## Exercise
There is material below. Print exactly the lines starting at the line with "From S2P Require" and ending at the line with "(** ** Well-formed compiled rules *)", ends included, and no others.

## Dataset excerpts
(* ===== verification/SigmaEngine.v ===== *)
(** * Properties of rule compilation, matching and the engine

    Theorems about [compile_rule], [matches_json], [build_finding] and
    [Engine::process] of crates/selfdef-correlator/src/sigma.rs as modelled in
    Sigma, and the composition of a count rule with the aggregator's
    sliding-window specification. *)

From S2P Require Import Prelude Core Aggregator Signing Sigma.
From stdpp Require Import options.

(** Concrete third-party parts, for evaluating examples: literal patterns
    instead of regular expressions. *)
Module DemoLibs.
#[export] Instance rule_libs : RuleLibs := {|
  regex := string;
  regex_new := fun p => Ok p;
  regex_is_match := fun p s => contains s p;
  yaml_debug := fun _ => "yaml";
|}.
#[export] Instance unicode_tables : UnicodeTables :=
  {| uc_alphanumeric := fun _ => false; uc_uppercase := fun c => c; uc_debug_plain := fun _ => true |}.
End DemoLibs.

Section engine_facts.
Context `{RuleLibs} `{UnicodeTables} `{WireFormat}.
Implicit Types (r : CompiledRule) (e : Event) (j : json).

(** ** Well-formed compiled rules *)

(** The named selection is there, and a count condition has an aggregator
    with the condition's threshold and the rule's timeframe. *)
Definition rule_wf r : Prop :=
  is_Some (cr_matchers r !! condition_selection (cr_condition r)) /\
  match cr_condition r with
  | Single _ => True
  | Count _ _ th => (0 <= th <= u32_max)%Z /\
      exists agg, cr_aggregator r = Some agg /\ agg_threshold agg = th /\
                  cr_timeframe r = Some (agg_window agg)
  end.

Lemma compile_selections_keep id sels m m' name :
  compile_selections id sels m = Ok m' -> is_Some (m !! name) -> is_Some (m' !! name).
Proof.
  revert m. induction sels as [|[n v] sels IH]; intros m Hc Hm; simplify_eq/=; [done|].
  destruct (compile_selection n v) as [mt|]; simplify_eq/=. eapply IH; [done|].
  destruct (decide (n = name)) as [->|]; [rewrite lookup_insert_eq; eauto|].
  by rewrite lookup_insert_ne.
Qed.

Lemma compile_selections_lookup id sels m m' name :
  compile_selections id sels m = Ok m' -> is_Some (assoc name sels) -> is_Some (m' !! name).
Proof.
  revert m. induction sels as [|[n v] sels IH]; intros m Hc Hs; simplify_eq/=; [by destruct Hs|].
  destruct (compile_selection n v) as [mt|]; simplify_eq/=.
  case_bool_decide; [subst|by eapply IH].
  eapply compile_selections_keep; [done|]. rewrite lookup_insert_eq. eauto.
Qed.

Lemma parse_condition_threshold s sel field th g :
  parse_condition s = Some (Count sel field th, g) -> (0 <= th <= u32_max)%Z.
Proof.
  unfold parse_condition. destruct (split_once _ _) as [[l rr]|]; [|by case_match].
  intros Hp. apply bind_Some in Hp as (rest & _ & Hp).
  apply bind_Some in Hp as ([fp np] & _ & Hp). apply bind_Some in Hp as (t & Ht & Hp).
  simplify_eq. by apply parse_uint_bounds in Ht.
Qed.

Lemma compile_rule_inv raw p r :
  compile_rule raw p = Ok r ->
  exists group_by, parse_condition (rd_condition (rr_detection raw)) = Some (cr_condition r, group_by) /\
  is_Some (assoc (condition_selection (cr_condition r)) (rd_selections (rr_detection raw))) /\
  compile_selections (rr_id raw) (rd_selections (rr_detection raw)) ∅ = Ok (cr_matchers r) /\
  match cr_condition r with
  | Single _ => True
  | Count _ _ th => exists d, cr_timeframe r = Some d /\ cr_aggregator r = Some (aggregator_new th d)
  end /\ cr_id r = rr_id raw /\ cr_level r = rr_level raw.
Proof.
  unfold compile_rule. destruct (parse_condition _) as [[cond gb]|]; [|done]. simpl.
  case_bool_decide; [|done]. simpl.
  destruct (compile_selections _ _ _) as [m|]; [|done]. simpl. intros Hc. exists gb.
  destruct (rd_timeframe _) as [s|]; simpl in Hc;
    [destruct (parse_duration s) as [d|]; simpl in Hc; [|done]|];
    destruct cond as [sel|sel field th]; simpl in Hc; try (destruct gb); simplify_eq/=; eauto 12.
Qed.

Lemma compile_rule_wf_lemma raw p r : compile_rule raw p = Ok r -> rule_wf r.
Proof.
  intros (gb & Hp & Hs & Hm & Hc & _)%compile_rule_inv. split.
  - by eapply compile_selections_lookup.
  - destruct (cr_condition r) as [|sel field th]; [done|]. destruct Hc as (d & Hd & Ha).
    split; [by eapply parse_condition_threshold|]. eexists. split_and!; [done..|]. done.
Qed.

(** ** Rules as the loop sees them *)

(** The guards of the loop body, before aggregation. *)
Definition rule_selects r e j : bool :=
  logsource_matches (cr_logsource r) e &&
  match cr_matchers r !! condition_selection (cr_condition r) with
  | Some m => selection_matches m j
  | None => false
  end.

Lemma process_rule_unselected j e host tick r seq :
  rule_selects r e j = false -> process_rule j e host tick r seq = (None, r, seq).
Proof.
  unfold rule_selects, process_rule. destruct (logsource_matches _ _); [|done]. simpl.
  destruct (_ !! _) as [m|]; [|done]. by intros ->.
Qed.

## Solution to this task
From S2P Require Import Prelude Core Aggregator Signing Sigma.
From stdpp Require Import options.

(** Concrete third-party parts, for evaluating examples: literal patterns
    instead of regular expressions. *)
Module DemoLibs.
#[export] Instance rule_libs : RuleLibs := {|
  regex := string;
  regex_new := fun p => Ok p;
  regex_is_match := fun p s => contains s p;
  yaml_debug := fun _ => "yaml";
|}.
#[export] Instance unicode_tables : UnicodeTables :=
  {| uc_alphanumeric := fun _ => false; uc_uppercase := fun c => c; uc_debug_plain := fun _ => true |}.
End DemoLibs.

Section engine_facts.
Context `{RuleLibs} `{UnicodeTables} `{WireFormat}.
Implicit Types (r : CompiledRule) (e : Event) (j : json).

(** ** Well-formed compiled rules *)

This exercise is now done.